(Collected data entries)
(* ===== verification/Receive.v ===== *)
(** * Receiving ([src/awg-ios/device/receive.go])

    A batch of datagrams, the decryption worker, the handshake worker and the
    sequential receiver of a peer. *)

From stdpp Require Import base numbers list gmap.
From Stdlib Require Import ZArith Lia.
From S2P Require Import Prelude NoiseTypes Crypto Replay RateLimiter Tai64n AllowedIPs Obf DeviceTypes Messages Noise Timers Cookie Packet Send.

Section Receive.
Context `{C : Crypto} `{N : Entropy} `{B : Bind}.

Definition keepKeyFreshReceiving (p : nat) (d : Device) : Device :=
  if sentLastMinuteHandshake (timersOf d p) then d
  else
    match current (keypairs (peerOf d p)) with
    | None => d
    | Some k =>
        let kp := keypairOf d k in
        if isInitiator kp then
          let elapsed := since d (created kp) in
          let '(limit, d) := keyRefreshTimeoutReceiving d in
          if limit <? elapsed then
            (SendHandshakeInitiation p false (modTimers p (fun t => t <| sentLastMinuteHandshake := true |>) d)).2
          else d
        else d
    end.

(** [val != endpoint] compares the interface values. *)
Definition SetEndpointFromPacket (p : nat) (ep : Endpoint) (d : Device) : Device :=
  if disableRoaming (endpoint (peerOf d p)) then d
  else
    let d := if bool_decide (epVal (endpoint (peerOf d p)) = Some ep) then d
             else modPeer p (fun P => P <| udpWindow := DefaultUdpWindow |>) d in
    modPeer p (fun P => P <| endpoint ::= (fun e => e <| clearSrcOnTx := false |> <| epVal := Some ep |>) |>) d.

(** ** A batch of datagrams *)

(** A handshake message is queued unless the queue is full. *)
Definition enqueueHandshake (e : QueueHandshakeElement) (d : Device) : Device :=
  if (length (handshakeQ d) <? QueueHandshakeSize)%nat then d <| handshakeQ ::= (fun q => q ++ [e]) |> else d.

Definition receiveOne (gd : list (nat * list InElem) * Device) (x : list Z * Endpoint)
    : list (nat * list InElem) * Device :=
  let '(groups, d) := gd in
  match receiveDatagram d x.1 x.2 with
  | RxDropped | RxTransport None _ => (groups, d)
  | RxTransport (Some p) e => (addElem p e groups, d)
  | RxHandshake e => (groups, enqueueHandshake e d)
  end.

Definition deliverGroup (d : Device) (g : nat * list InElem) : Device :=
  if isRunning (peerOf d g.1) then
    let c := base.fresh (dom (inStore d)) in
    modPeer g.1 (fun P => P <| inbound ::= (fun q => q ++ [Some c]) |>)
      (d <| inStore ::= <[c := mkContainer true g.2]> |> <| decryptionQ ::= (fun q => q ++ [c]) |>)
  else d.

(** The map of peers is walked in any order. *)
Definition receiveBatch (d : Device) (batch : list (list Z * Endpoint)) (d' : Device) : Prop :=
  let '(groups, d1) := foldl receiveOne ([], d) batch in
  exists groups', groups' ≡ₚ groups /\ d' = foldl deliverGroup d1 groups'.

(** ** The decryption worker *)

Definition inContainer (d : Device) (c : nat) : Container InElem :=
  default (mkContainer false []) (inStore d !! c).

Definition decryptContainer (c : nat) (d : Device) : Device :=
  d <| inStore ::= <[c := mkContainer false (map (fun e => decryptElem e d) (elems (inContainer d c)))]> |>.

Definition decryptionStep (d : Device) : option Device :=
  match decryptionQ d with
  | [] => None
  | c :: q => Some (decryptContainer c (d <| decryptionQ := q |>))
  end.

(** ** The handshake worker *)

Definition IsUnderLoad (d : Device) : bool * Device :=
  if (QueueHandshakeSize / 8 <=? length (handshakeQ d))%nat
  then (true, d <| underLoadUntil := now d + UnderLoadAfterTime |>)
  else (now d <? underLoadUntil d, d).

Definition handleCookieReply (e : QueueHandshakeElement) (d : Device) : Device :=
  match unmarshalCookieReply (hePacket e) with
  | None => d
  | Some reply =>
      match iePeer (indexLookup d (mcReceiver reply)) with
      | None => d
      | Some p =>
          if isRunning (peerOf d p) then
            modPeer p (fun P => P <| cookieGenerator := (ConsumeReply (cookieGenerator P) (now d) reply).2 |>) d
          else d
      end
  end.

(** The MAC and rate checks in front of the handshake: [true] lets the message through. *)
Definition admitHandshake (e : QueueHandshakeElement) (d : Device) : bool * Device :=
  if negb (CheckMAC1 (cookieChecker d) (hePacket e)) then (false, d)
  else
    let '(load, d) := IsUnderLoad d in
    if load then
      if negb (CheckMAC2 (cookieChecker d) (now d) (hePacket e) (dstBytes (heEndpoint e)))
      then (false, SendHandshakeCookie e d)
      else
        let '(ok, l) := Allow (limiter d) (dstIP (heEndpoint e)) (now d) in
        (ok, d <| limiter := l |>)
    else (true, d).

Definition addRxBytes (p : nat) (n : Z) : Device -> Device :=
  modPeer p (fun P => P <| rxBytes ::= (fun r => u64 (r + n)) |>).

Definition setWork (w : handshakeWork) (d : Device) : Device := d <| consuming ::= (fun l => l ++ [w]) |>.

Definition handleInitiation (e : QueueHandshakeElement) (d : Device) : Device :=
  match unmarshalInitiation (hePacket e) with
  | None => d
  | Some msg =>
      match checkInitiation (msg <| miType := heMsgType e |>) d with
      | None => d
      | Some (p, timestamp, hash, chainKey) =>
          setWork (initiationChecked p timestamp hash chainKey (miSender msg) (miEphemeral msg)
                     (heEndpoint e) (Z.of_nat (length (hePacket e)))) d
      end
  end.

Definition handleResponse (e : QueueHandshakeElement) (d : Device) : Device :=
  match unmarshalResponse (hePacket e) with
  | None => d
  | Some msg =>
      match checkResponse (msg <| mrType := heMsgType e |>) d with
      | None => d
      | Some (hp, peer, hash, chainKey) =>
          setWork (responseChecked hp peer hash chainKey (mrSender msg)
                     (heEndpoint e) (Z.of_nat (length (hePacket e)))) d
      end
  end.

(** The first section of a turn of the loop: up to the check of the message. *)
Definition handleHandshake (e : QueueHandshakeElement) (d : Device) : Device :=
  let t := heMsgType e in
  if t =? MessageCookieReplyType then handleCookieReply e d
  else if (t =? MessageInitiationType) || (t =? MessageResponseType) then
    let '(ok, d) := admitHandshake e d in
    if negb ok then d
    else if t =? MessageInitiationType then handleInitiation e d
    else handleResponse e d
  else d.

Definition RoutineHandshake (d : Device) : option Device :=
  match handshakeQ d with
  | [] => None
  | e :: q => Some (handleHandshake e (d <| handshakeQ := q |>))
  end.

(** The next section of a worker: the update of the handshake, then what follows it. *)
Definition continueWork (w : handshakeWork) (d : Device) : Device :=
  match w with
  | initiationChecked p timestamp hash chainKey sender ephemeral ep size =>
      setWork (initiationConsumed p ep size) (updateInitiation p timestamp hash chainKey sender ephemeral d)
  | initiationConsumed p ep size =>
      let d := timersAnyAuthenticatedPacketTraversal p d in
      let d := timersAnyAuthenticatedPacketReceived p d in
      let d := SetEndpointFromPacket p ep d in
      let d := addRxBytes p size d in
      (SendHandshakeResponse p d).2
  | responseChecked hp peer hash chainKey sender ep size =>
      let d := updateResponse hp hash chainKey sender d in
      match peer with None => d | Some p => setWork (responseConsumed p ep size) d end
  | responseConsumed p ep size =>
      let d := SetEndpointFromPacket p ep d in
      let d := addRxBytes p size d in
      let d := timersAnyAuthenticatedPacketTraversal p d in
      let d := timersAnyAuthenticatedPacketReceived p d in
      match BeginSymmetricSession p d with
      | (Err _, d) => d
      | (Ok _, d) =>
          let d := timersSessionDerived p d in
          let d := timersHandshakeComplete p d in
          SendKeepalive p d
      end
  end.

(** The worker that holds the [i]-th message of [consuming] goes on. *)
Definition continueHandshake (i : nat) (d : Device) : option Device :=
  w ← consuming d !! i;
  Some (continueWork w (d <| consuming ::= (fun l => take i l ++ drop (S i) l) |>)).

(** ** The sequential receiver *)

(** The packet that goes to the TUN device: its length is taken from the header
    and its source must be routed to the peer. *)
Definition tunPacket (d : Device) (p : nat) (packet : list Z) : option (list Z) :=
  let version := Z.shiftr (nth 0 packet 0) 4 in
  let allowed (src : list Z) := bool_decide (mjoin (Lookup (allowedips d) (ipOf src)) = Some p) in
  if version =? 4 then
    if (length packet <? 20)%nat then None
    else
      let len := be_val (slice packet 2 4) in
      if (Z.of_nat (length packet) <? len) || (len <? 20) then None
      else if allowed (slice packet 12 16) then Some (take (Z.to_nat len) packet) else None
  else if version =? 6 then
    if (length packet <? 40)%nat then None
    else
      let len := u16 (be_val (slice packet 4 6) + 40) in
      if Z.of_nat (length packet) <? len then None
      else if allowed (slice packet 8 24) then Some (take (Z.to_nat len) packet) else None
  else None.

(** What the loop over a container gathers. *)
Record rxBatch := mkRx { validTail : option Endpoint; dataReceived : bool; rxLen : Z; bufs : list (list Z) }.

Definition validateCounter (k : nat) (counter : Z) (d : Device) : bool * Device :=
  let '(ok, f) := ValidateCounter (replayFilter (keypairOf d k)) counter RejectAfterMessages in
  (ok, modKeypair k (fun kp => kp <| replayFilter := f |>) d).

Definition receiveElem (p : nat) (rd : rxBatch * Device) (e : InElem) : rxBatch * Device :=
  let '(rx, d) := rd in
  match ielPacket e with
  | None => (rx, d)
  | Some packet =>
      let '(ok, d) := validateCounter (ielKeypair e) (ielCounter e) d in
      if negb ok then (rx, d)
      else
        let '(confirmed, d) := ReceivedWithKeypair p (ielKeypair e) d in
        let d := if confirmed then
                   SendStagedPackets p (timersHandshakeComplete p (SetEndpointFromPacket p (ielEndpoint e) d))
                 else d in
        let len := Z.of_nat (length packet) in
        let rx := mkRx (Some (ielEndpoint e)) (dataReceived rx) (u64 (rxLen rx + (len + MinMessageSize))) (bufs rx) in
        let d := noteUdpWindow p (u32 (ielPadding e + MessageTransportHeaderSize + len)) d in
        match packet with
        | [] => (rx, d)
        | b :: _ =>
            if b =? 0 then (rx, d)
            else
              let written := match tunPacket d p packet with Some w => [w] | None => [] end in
              (mkRx (validTail rx) true (rxLen rx) (bufs rx ++ written), d)
        end
  end.

Definition receiveElems (p : nat) (es : list InElem) (d : Device) : Device :=
  let '(rx, d) := foldl (receiveElem p) (mkRx None false 0 [], d) es in
  let d := addRxBytes p (rxLen rx) d in
  let d := match validTail rx with
           | None => d
           | Some ep =>
               let d := SetEndpointFromPacket p ep d in
               let d := keepKeyFreshReceiving p d in
               let d := timersAnyAuthenticatedPacketTraversal p d in
               timersAnyAuthenticatedPacketReceived p d
           end in
  let d := if dataReceived rx then timersDataReceived p d else d in
  d <| tunWritten ::= (fun l => l ++ bufs rx) |>.

Definition RoutineSequentialReceiver (p : nat) (d : Device) : workerStep :=
  match inbound (peerOf d p) with
  | [] => Blocked
  | None :: q => Stopped (modPeer p (fun P => P <| inbound := q |>) d)
  | Some c :: q =>
      if locked (inContainer d c) then Blocked
      else
        let es := elems (inContainer d c) in
        Stepped (receiveElems p es (modPeer p (fun P => P <| inbound := q |>) d <| inStore ::= delete c |>))
  end.

End Receive.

TASK TO CARRY OUT => Throughout the data above, copy all lines where the word "elapsed" is found.

EXERCISE OUTPUT =>
          let elapsed := since d (created kp) in
          if limit <? elapsed then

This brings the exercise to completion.